Material provided below:
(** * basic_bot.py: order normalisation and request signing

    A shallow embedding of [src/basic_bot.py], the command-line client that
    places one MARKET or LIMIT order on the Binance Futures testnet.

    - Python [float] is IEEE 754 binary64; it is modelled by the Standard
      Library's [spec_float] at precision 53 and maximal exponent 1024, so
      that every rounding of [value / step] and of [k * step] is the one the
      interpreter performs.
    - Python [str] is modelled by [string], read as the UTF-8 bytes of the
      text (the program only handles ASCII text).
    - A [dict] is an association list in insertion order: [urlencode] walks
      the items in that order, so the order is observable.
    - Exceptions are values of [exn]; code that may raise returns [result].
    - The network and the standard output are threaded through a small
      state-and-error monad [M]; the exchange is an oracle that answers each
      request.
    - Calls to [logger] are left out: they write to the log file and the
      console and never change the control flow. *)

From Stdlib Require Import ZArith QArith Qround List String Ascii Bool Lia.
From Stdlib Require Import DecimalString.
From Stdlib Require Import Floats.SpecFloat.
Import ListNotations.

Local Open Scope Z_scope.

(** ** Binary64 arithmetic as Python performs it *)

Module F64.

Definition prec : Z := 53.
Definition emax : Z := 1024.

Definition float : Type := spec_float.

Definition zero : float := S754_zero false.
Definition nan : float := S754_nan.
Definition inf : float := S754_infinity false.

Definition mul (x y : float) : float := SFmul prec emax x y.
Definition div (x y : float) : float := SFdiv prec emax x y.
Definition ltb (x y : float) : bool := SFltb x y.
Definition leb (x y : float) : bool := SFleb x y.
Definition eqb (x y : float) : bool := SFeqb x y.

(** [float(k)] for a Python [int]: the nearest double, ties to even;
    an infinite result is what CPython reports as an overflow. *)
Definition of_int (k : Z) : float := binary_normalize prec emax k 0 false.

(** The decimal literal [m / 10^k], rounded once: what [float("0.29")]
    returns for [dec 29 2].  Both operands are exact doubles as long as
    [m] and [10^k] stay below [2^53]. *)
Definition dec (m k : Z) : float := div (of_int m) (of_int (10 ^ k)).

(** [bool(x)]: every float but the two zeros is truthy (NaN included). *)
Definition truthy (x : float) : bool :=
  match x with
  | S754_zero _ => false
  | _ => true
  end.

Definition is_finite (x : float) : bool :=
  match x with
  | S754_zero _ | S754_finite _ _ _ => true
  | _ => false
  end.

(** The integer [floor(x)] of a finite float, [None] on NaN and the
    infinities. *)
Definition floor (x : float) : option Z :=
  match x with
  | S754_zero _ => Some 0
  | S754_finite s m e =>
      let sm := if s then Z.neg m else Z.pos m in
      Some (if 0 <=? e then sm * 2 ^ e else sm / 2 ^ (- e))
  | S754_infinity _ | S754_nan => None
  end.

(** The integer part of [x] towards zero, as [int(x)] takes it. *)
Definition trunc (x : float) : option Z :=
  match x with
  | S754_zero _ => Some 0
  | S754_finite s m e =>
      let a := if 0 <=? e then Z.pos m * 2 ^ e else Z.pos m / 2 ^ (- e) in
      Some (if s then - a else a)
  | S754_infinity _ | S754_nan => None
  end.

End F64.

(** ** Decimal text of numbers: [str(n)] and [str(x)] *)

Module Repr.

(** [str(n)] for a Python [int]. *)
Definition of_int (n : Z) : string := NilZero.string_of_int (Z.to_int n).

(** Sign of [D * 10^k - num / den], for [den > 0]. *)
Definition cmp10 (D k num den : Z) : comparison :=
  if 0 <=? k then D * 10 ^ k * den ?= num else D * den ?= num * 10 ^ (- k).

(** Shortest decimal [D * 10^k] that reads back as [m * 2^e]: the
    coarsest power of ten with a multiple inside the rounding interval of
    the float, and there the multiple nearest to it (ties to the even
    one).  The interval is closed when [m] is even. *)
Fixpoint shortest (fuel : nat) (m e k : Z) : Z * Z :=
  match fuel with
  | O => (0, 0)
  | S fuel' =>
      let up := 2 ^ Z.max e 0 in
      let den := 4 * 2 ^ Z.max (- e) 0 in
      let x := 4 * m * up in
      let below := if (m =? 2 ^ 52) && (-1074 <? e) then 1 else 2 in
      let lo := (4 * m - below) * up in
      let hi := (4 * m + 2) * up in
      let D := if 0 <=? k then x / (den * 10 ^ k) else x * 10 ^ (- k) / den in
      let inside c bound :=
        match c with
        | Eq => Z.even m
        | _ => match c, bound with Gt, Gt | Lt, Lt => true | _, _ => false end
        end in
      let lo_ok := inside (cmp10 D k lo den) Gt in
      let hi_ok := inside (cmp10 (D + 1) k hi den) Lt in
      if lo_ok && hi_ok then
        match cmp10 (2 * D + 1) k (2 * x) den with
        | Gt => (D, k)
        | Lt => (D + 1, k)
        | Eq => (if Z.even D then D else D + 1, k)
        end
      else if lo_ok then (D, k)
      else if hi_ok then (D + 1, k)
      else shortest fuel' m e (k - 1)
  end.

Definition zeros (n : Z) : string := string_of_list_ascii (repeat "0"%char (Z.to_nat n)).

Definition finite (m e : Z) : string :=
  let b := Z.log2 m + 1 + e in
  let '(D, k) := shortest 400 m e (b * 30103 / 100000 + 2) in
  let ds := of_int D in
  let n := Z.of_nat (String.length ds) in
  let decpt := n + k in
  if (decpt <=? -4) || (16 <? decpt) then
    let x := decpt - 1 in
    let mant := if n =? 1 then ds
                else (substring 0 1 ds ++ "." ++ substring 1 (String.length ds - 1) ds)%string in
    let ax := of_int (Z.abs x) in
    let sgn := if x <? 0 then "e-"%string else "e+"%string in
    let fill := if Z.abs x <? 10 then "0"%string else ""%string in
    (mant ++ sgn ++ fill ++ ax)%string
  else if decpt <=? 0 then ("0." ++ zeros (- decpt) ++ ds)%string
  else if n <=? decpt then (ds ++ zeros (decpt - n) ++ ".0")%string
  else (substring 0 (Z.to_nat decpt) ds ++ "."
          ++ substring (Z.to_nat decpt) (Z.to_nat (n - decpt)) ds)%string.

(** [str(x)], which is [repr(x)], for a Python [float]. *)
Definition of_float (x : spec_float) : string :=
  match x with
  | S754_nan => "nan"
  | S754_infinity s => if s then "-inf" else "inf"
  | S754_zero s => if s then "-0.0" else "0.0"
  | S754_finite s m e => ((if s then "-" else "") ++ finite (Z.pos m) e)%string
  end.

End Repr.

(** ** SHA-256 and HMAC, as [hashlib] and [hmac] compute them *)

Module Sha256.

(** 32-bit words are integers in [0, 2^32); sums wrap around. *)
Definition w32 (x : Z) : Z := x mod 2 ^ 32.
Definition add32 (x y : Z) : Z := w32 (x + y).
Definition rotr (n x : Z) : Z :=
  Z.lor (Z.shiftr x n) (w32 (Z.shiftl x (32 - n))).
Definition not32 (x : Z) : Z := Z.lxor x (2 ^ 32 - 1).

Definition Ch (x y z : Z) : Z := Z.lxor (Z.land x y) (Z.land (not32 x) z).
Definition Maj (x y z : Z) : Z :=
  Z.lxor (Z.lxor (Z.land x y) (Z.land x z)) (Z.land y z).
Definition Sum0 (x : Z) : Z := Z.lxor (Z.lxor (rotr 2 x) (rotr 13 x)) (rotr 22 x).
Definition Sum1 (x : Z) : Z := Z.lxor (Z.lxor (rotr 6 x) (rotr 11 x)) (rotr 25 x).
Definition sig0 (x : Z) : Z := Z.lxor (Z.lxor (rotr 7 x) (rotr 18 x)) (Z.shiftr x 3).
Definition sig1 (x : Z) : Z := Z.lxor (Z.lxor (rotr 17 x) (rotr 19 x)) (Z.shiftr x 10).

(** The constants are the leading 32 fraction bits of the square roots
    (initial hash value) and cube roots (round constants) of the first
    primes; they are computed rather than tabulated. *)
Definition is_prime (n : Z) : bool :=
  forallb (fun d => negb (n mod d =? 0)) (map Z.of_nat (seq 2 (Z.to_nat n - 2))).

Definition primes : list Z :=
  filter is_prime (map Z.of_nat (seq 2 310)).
End of Material provided.
Material provided below:
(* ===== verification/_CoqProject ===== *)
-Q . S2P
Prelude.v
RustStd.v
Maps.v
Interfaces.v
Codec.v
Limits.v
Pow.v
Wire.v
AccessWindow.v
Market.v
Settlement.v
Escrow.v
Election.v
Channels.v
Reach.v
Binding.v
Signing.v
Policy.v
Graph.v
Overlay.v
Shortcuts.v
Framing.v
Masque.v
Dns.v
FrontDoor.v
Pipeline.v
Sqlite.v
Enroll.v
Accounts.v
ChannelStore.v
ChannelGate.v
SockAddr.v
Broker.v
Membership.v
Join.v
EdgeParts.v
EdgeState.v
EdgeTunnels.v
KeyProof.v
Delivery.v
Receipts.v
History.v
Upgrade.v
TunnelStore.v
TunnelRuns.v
End of Material provided.
- Problem details
Count how many lines of the entries include the string "nearest". The number is the entire answer.

- Solution for this problem
2